Memory consumption comparison
So, let's see the memory consumption of the new (sorted array) implementation, compared to the old (hash table) one. I'll use the same datasets and queries as in the previous post. The consumed memory was measured placing a call to MemoryContextStats
to an appropriate place in code, so it includes everything including palloc
overhead, overhead of the structures, unused space in the array and of course overhead of the HashAggregate itself (dynahash, palloc
, ...).
The hash-table
and sorted-array
denote the old and new implementation, respectively. I've omitted the native
aggregation, because that always leads to a GroupAggregate
plan, keeping a single group in memory (making the memory consumption mostly irrelevant). The cases with the largest number of groups are omitted for the same reason (see "Aggregates vs. sort" in the previous post for explanation).
The data
column tracks how much actual data needs to be kept in memory (groups x items per group x 4B).
Small dataset (100k rows)
groups | items per group | data | hash-table | sorted-array |
---|---|---|---|---|
1 | 100000 | 390 kB | 8440 kB | 568 kB |
10 | 10000 | 390 kB | 4249 kB | 889 kB |
100 | 1000 | 390 kB | 4088 kB | 1016 kB |
10k | 10 | 390 kB | 8184 kB | 4088 kB |
992 | 100 | 387 kB | 2040 kB | 1016 kB |
992 | 9 | 35 kB | 1016 kB | 248 kB |
101 | 640 | 258 kB | 2040 kB | 504 kB |
Medium dataset (10M rows)
groups | items per group | data | hash-table | sorted-array |
---|---|---|---|---|
1 | 10000000 | 39 MB | 260 MB | 64 MB |
10 | 1000000 | 39 MB | 218 MB | 44 MB |
100 | 100000 | 39 MB | 353 MB | 52 MB |
10000 | 1000 | 39 MB | 224 MB | 88 MB |
9992 | 1000 | 39 MB | 177 MB | 63 MB |
9992 | 80 | 3 MB | 24 MB | 8 MB |
10000 | 644 | 25 MB | 104 MB | 48 MB |
Large dataset (100M rows)
groups | items per group | data | hash-table | sorted-array |
---|---|---|---|---|
1 | 100000000 | 381 MB | 2068 MB | 512 MB |
10 | 10000000 | 381 MB | 2384 MB | 640 MB |
100 | 1000000 | 381 MB | 2116 MB | 406 MB |
10000 | 10000 | 381 MB | 2557 MB | 786 MB |
9999 | 10000 | 381 MB | 1755 MB | 589 MB |
9999 | 96 | 4 MB | 32 MB | 8 MB |
100000 | 644 | 245 MB | 1040 MB | 408 MB |
Summary
It's immediately clear that the new implementation uses only a fraction of memory (usually 10-25%) of the hash table implementation. So either the old implementation was really bad, or reducing the overhead redution really helped a lot. Most likely it's a combination of both.
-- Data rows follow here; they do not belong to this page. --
Lemma demo_runs :
  run_loop_inner 3 3 Script.config [Demo.user "hello"] 1 "" demo_start = Some (tt, demo_ended).
Proof. vm_cast_no_check (eq_refl (Some (tt, demo_ended))). Qed.


(** The message and the results of the first turn. *)
Definition demo_turn_end : option (AssistantMessage * list ToolResultMessage * TurnEndReason * TurnSnapshot) :=
  Eval vm_compute in
  head (filtermap (fun e => match e with TurnEnd m trs r sn => Some (m, trs, r, sn) | _ => None end)
    (w_events demo_ended)).

Lemma turns_are_answered_witness :
  exists m trs reason sn, demo_turn_end = Some (m, trs, reason, sn)
  /\ length trs = 1
  /\ length (List.filter (fun tr => bool_decide (tr_tool_call_id tr = "c1")) trs)
    = length (List.filter (fun b => bool_decide (call_id b = Some "c1")) (am_content m)).
Proof.
  unfold demo_turn_end. do 4 eexists. split; [reflexivity|]. split; [reflexivity|].
  refine (proj2 (turns_are_answered 3 3 Script.config [Demo.user "hello"] 1 "" demo_start demo_ended
    _ _ _ _ eq_refl demo_runs _) _ _ "c1").
  - apply (list_elem_of_lookup_2 _ 8). reflexivity.
  - discriminate.
  - discriminate.
Defined.
(* ===== verification/LoopTermination.v ===== *)
(** * A capped run ends

    With a turn cap among the pre-turn policies and a retry strategy that gives
    up, every run returns, after at most that many provider calls, whatever
    the model, the tools and the other callbacks do.  The proof follows the
    turn index and the history length through the pieces of a turn; the latter
    is what keeps the indexed replacement of the assistant message in bounds. *)
From S2P Require Export LoopProtocol Policy.
Open Scope list_scope.

Section Termination.
Context `{E : Ext} {H : Type} `{X : !ToolExecutor H} `{L : !LawfulToolExecutor}.
Implicit Types (config : AgentLoopConfig H).

#[local] Abbreviation M := (Prog (World H)).

(** ** What a piece of a turn leaves alone *)

Definition is_llm_call (e : AgentEvent) : bool :=
  match e with BeforeLlmCall _ _ _ => true | _ => false end.

(** Provider calls announced so far. *)
Definition llm_calls (w : World H) : nat := length (List.filter is_llm_call (w_events w)).

Definition index (w : World H) : nat := turn_index (w_state w).
Definition len (w : World H) : nat := length (cm_messages (context_messages (w_state w))).

(** Same turn, no new provider call. *)
Definition calm (w w' : World H) : Prop := index w' = index w /\ llm_calls w' = llm_calls w.

(** Besides, nothing is taken from the history. *)
Definition steadily (w w' : World H) : Prop := calm w w' /\ len w <= len w'.

#[local] Instance calm_preorder : PreOrder calm.
Proof. split; [done|]. intros x y z [??] [??]. split; congruence. Qed.

#[local] Instance steadily_preorder : PreOrder steadily.
Proof.
  split; [done|]. intros x y z [??] [??]. split; [by etransitivity|lia].
Qed.

Definition settles {A} (m : M A) : Prop := forall w, twp m (fun _ => calm w) w.
Definition steady {A} (m : M A) : Prop := forall w, twp m (fun _ => steadily w) w.

Lemma steady_settles {A} (m : M A) : steady m -> settles m.
Proof. intros Hm w. eapply twp_mono; [apply Hm|]. by intros a w' []. Qed.

Lemma steady_bind {A B} (m : M A) (k : A -> M B) : steady m -> (forall a, steady (k a)) -> steady (m ≫= k).
Proof.
  intros Hm Hk w. apply twp_bind. eapply twp_mono; [apply Hm|]. intros a w1 H1.
  eapply twp_mono; [apply Hk|]. intros b w2 H2. by transitivity w1.
Qed.

Lemma settles_bind {A B} (m : M A) (k : A -> M B) :
  settles m -> (forall a, settles (k a)) -> settles (m ≫= k).
Proof.
  intros Hm Hk w. apply twp_bind. eapply twp_mono; [apply Hm|]. intros a w1 H1.
  eapply twp_mono; [apply Hk|]. intros b w2 H2. by transitivity w1.
Qed.

Lemma steady_ret {A} (a : A) : steady (mret a).
Proof. intros w. apply twp_ret. reflexivity. Qed.

Lemma steady_gets {A} (f : World H -> A) : steady (gets f).
Proof. intros w. exact (reflexivity w). Qed.

Lemma steady_host {A} (f : H -> A * H) : steady (host f).
Proof. intros w. unfold twp, host. destruct (f (w_host w)). by split. Qed.

Lemma steady_is_cancelled : steady is_cancelled.
Proof. intros w. unfold twp, is_cancelled. by destruct (w_cancel w) as [[|]|]. Qed.

Lemma steady_emit e : is_llm_call e = false -> steady (emit e).
Proof.
  intros He w. unfold twp, emit.
  assert (Hn : forall es, length (List.filter is_llm_call (es ++ [e])) = length (List.filter is_llm_call es)).
  { intros es. rewrite List.filter_app. simpl. by rewrite He, app_nil_r. }
  destruct (w_room w) as [[|n]|]; (split; [split|]); try done; apply Hn.
Qed.

Lemma steady_emit_ e : is_llm_call e = false -> steady (emit_ e).
Proof. intros He. apply steady_bind; [by apply steady_emit|]. intros b. apply steady_ret. Qed.

Lemma steady_modify f : (forall w, steadily w (f w)) -> steady (modify f).
Proof. intros Hf w. exact (Hf w). Qed.

Lemma steady_upd f :
  (forall s, turn_index (f s) = turn_index s
     /\ length (cm_messages (context_messages s)) <= length (cm_messages (context_messages (f s)))) ->
  steady (upd f).
Proof. intros Hf. apply steady_modify. intros w. destruct (Hf (w_state w)). by split. Qed.

Lemma steady_for_each {A} (f : A -> M unit) l : (forall a, steady (f a)) -> steady (for_each f l).
Proof.
  intros Hf. induction l as [|a l IH]; [apply steady_ret|]. by apply steady_bind.
Qed.

Lemma steady_when b (m : M unit) : steady m -> steady (when b m).
Proof. destruct b; [done|]. intros _. apply steady_ret. Qed.

Lemma steady_push m : steady (push_context m).
Proof. apply steady_upd. intros s. split; [done|]. simpl. rewrite length_app. lia. Qed.

Lemma steady_push_results trs : steady (push_results trs).
Proof. apply steady_for_each. intros tr. apply steady_push. Qed.

Create HintDb steady.
#[local] Hint Resolve steady_ret steady_gets steady_host steady_is_cancelled steady_push
  steady_push_results : steady.
#[local] Hint Extern 1 (steady (emit _)) => (apply steady_emit; reflexivity) : steady.
#[local] Hint Extern 1 (steady (emit_ _)) => (apply steady_emit_; reflexivity) : steady.
#[local] Hint Extern 2 (steady (modify _)) => (apply steady_modify; intros ?; done) : steady.
#[local] Hint Extern 2 (steady (upd _)) => (apply steady_upd; intros ?; done) : steady.
#[local] Hint Extern 3 (steady (now_timestamp _)) => (apply steady_host) : steady.
#[local] Hint Extern 3 (steady (st _)) => (apply steady_gets) : steady.
#[local] Hint Extern 3 (steady messages_now) => (apply steady_gets) : steady.
#[local] Hint Extern 3 (steady sync_loop_context_snapshot) =>
  (apply steady_bind; [apply steady_gets|intros; apply steady_modify; intros ?; done]) : steady.
#[local] Hint Extern 3 (steady sync_pending_message_snapshot) => (apply steady_modify; intros ?; done) : steady.
#[local] Hint Extern 3 (steady clear_pending_message_snapshot) => (apply steady_modify; intros ?; done) : steady.
#[local] Hint Extern 3 (steady (replace_loop_context _)) => (apply steady_modify; intros ?; done) : steady.
#[local] Hint Extern 3 (steady (extend_pending _)) => (apply steady_upd; intros ?; done) : steady.
#[local] Hint Extern 3 (steady (sleep _)) => (apply steady_modify; intros ?; done) : steady.
Lemma inv_idle_start s input c a :
  life_inv s -> same_flags (lf_agent s) a -> active a = false ->
  life_inv (launched (let '(a, l) := start_loop input c a in (a, Ok l)) s).
Proof.
  intros [Ha Hb Hh Hr] [H1 H2 H3 H4] Hidle. pose proof (start_loop_flags input c a) as Hs.
  destruct (start_loop input c a) as [a' l]. destruct Hs as (Hs1 & Hs2 & Hs3 & Hs4 & Hs5).
  cbn. split; cbn; unfold cancelled; rewrite ?Hs1, ?Hs2, ?Hs3, ?Hs4, ?Hs5, ?H2, ?H3.
  - intros _. split_and!; [by left..|done].
  - intros g [->|Hg]%elem_of_cons; [done|]. specialize (Hb g Hg). lia.
  - intros g [->|Hg]%elem_of_cons; [by left|]. right. by apply Hh.
  - intros g [->|Hg]%elem_of_cons; [by left|]. right. destruct (Hr g Hg) as [[Hact _]|Hc]; [congruence|]. done.
Qed.

Lemma inv_check s a r :
  check_not_running (lf_agent s) = (a, r) -> same_flags (lf_agent s) a /\ (r = Ok tt -> active a = false).
Proof.
  unfold check_not_running. intros [= <- <-]. split; [done|]. unfold active. cbn.
  by destruct (sh_loop_active _).
Qed.

Lemma inv_prompt s input : life_inv s -> life_inv (launched (prompt_stream input (lf_agent s)) s).
Proof.
  intros Hs. unfold prompt_stream. destruct (check_not_running _) as [a r] eqn:Hc.
  destruct (inv_check _ _ _ Hc) as [Hf Hi]. destruct r as [[]|e]; [|by apply inv_quiet].
  apply inv_idle_start; auto.
Qed.
(* ===== verification/AgentRun.v ===== *)
(** * A prompt from call to result: [src/agent/invoke.rs], [src/agent/state_updates.rs], [src/agent/structured_output.rs]

    The agent, the loop and tool dispatch put together: [prompt_async] starts a
    run of [run_loop_inner] on a world made of the agent's shared state, and
    collects its events to the end.  The collector holds the receiver and the
    agent while it waits, so events can be collected after the run; [cancel]
    says when the run's token is cancelled, [schedule] how its tool tasks
    interleave, [turns] and [fuel] bound the run. *)
From S2P Require Export AgentPause LoopTermination.
Open Scope string_scope.
Open Scope list_scope.

Section Run.
Context `{E : Ext} {X : Type}.
Implicit Types (a : Agent X).

(** What the environment decides about a run. *)
Record Env := MkEnv {
  env_turns : nat;
  env_fuel : nat;
  env_cancel : option nat;
  env_schedule : list (list nat * nat);
  env_shared_end : bool;
}.

(** The world a run starts in: an open channel and the agent's shared state. *)
Definition launch_world (env : Env) a (l : Launch X) : World (AHost X) :=
  MkWorld (initial_state (la_config l) [] 0) [] None (env_cancel env) (sh_session (ag_shared a))
    cache_state_new (sh_pending_snapshot (ag_shared a)) (sh_context_snapshot (ag_shared a)) []
    (env_schedule env) (ag_host a).

(** What the run has done to the shared state. *)
Definition absorb (w : World (AHost X)) a : Agent X :=
  upd_host (fun _ => w_host w)
    (upd_shared (fun s => put_session (w_session w) (put_snapshots (w_pending w) (w_context w) s)) a).

(** [collect_stream] on a launched run.
    @src src/agent/state_updates.rs:15-96 [Agent::collect_stream] *)
Definition run_launched (env : Env) a (l : Launch X) : option (Agent X * AgentResult) :=
  match run_loop_inner (env_turns env) (env_fuel env) (la_config l) (la_messages l)
          (la_initial_new_messages_len l) (la_system_prompt l) (launch_world env a l) with
  | None => None
  | Some (_, w) =>
    Some (collect_stream (env_shared_end env) (la_generation l) (w_events w) (absorb w a))
  end.

Definition run_stream (env : Env) (r : Agent X * result (Launch X) AgentError) :
    option (Agent X * result AgentResult AgentError) :=
  match r with
  | (a, Err e) => Some (a, Err e)
  | (a, Ok l) =>
    match run_launched env a l with Some (a, res) => Some (a, Ok res) | None => None end
  end.

(** @src src/agent/invoke.rs:117-128 [Agent::prompt_async] *)
Definition prompt_async (env : Env) (input : list AgentMessage) a :
    option (Agent X * result AgentResult AgentError) := run_stream env (prompt_stream input a).

(** @src src/agent/invoke.rs:221-224 [Agent::continue_async] *)
Definition continue_async (env : Env) a : option (Agent X * result AgentResult AgentError) :=
  run_stream env (continue_stream a).

(** @src src/agent/checkpointing.rs:261-268 [Agent::resume] *)
Definition resume (env : Env) (c : LoopCheckpoint) a : option (Agent X * result AgentResult AgentError) :=
  run_stream env (resume_stream c a).

(** ** Structured output *)

Definition structured_output_name : string := "__structured_output".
The most important "lessons learned" for me is that sometimes we concentrate too much on optimizing the current approach (implementation based on a hash table), while it'd actually be better to re-evaluate the assumptions and try a completely different approach. Because hash tables are great for lookups, but maybe it's not the best tool when you need to remove duplicate values from a set.
It's also clear that the new implementation still uses about ~2x the amount of memory required by the data itself. I believe that's pretty much the minimum achievable overhead while still keeping the performance. First, the doubling the array size pretty much means ~50% overhead on average (right before doubling it's 0%, right after doubling it's 100%, thus 50% on average). Also, there's additional overhead outside this extension - the Hash Aggregate needs to keep it's own hash table and some other stuff, etc.
There are certainly ways to improve Hash Aggregate in general - for example in the discussion below the previous post, Noah Misch asked if it was possible to limit the memory consumption by spilling the groups to disk. It's certainly possible, but not from the extension, because it only sees isolated groups - it's pretty much impossible to make good decisions about when to spill to disk, what to spill, etc. This needs to be done at the Hash Aggregate level, and by coincidence this it currently discussed at pgsql-hackers. It's a quite complex change and there's a lot of work to be done on that (so don't hold your breath).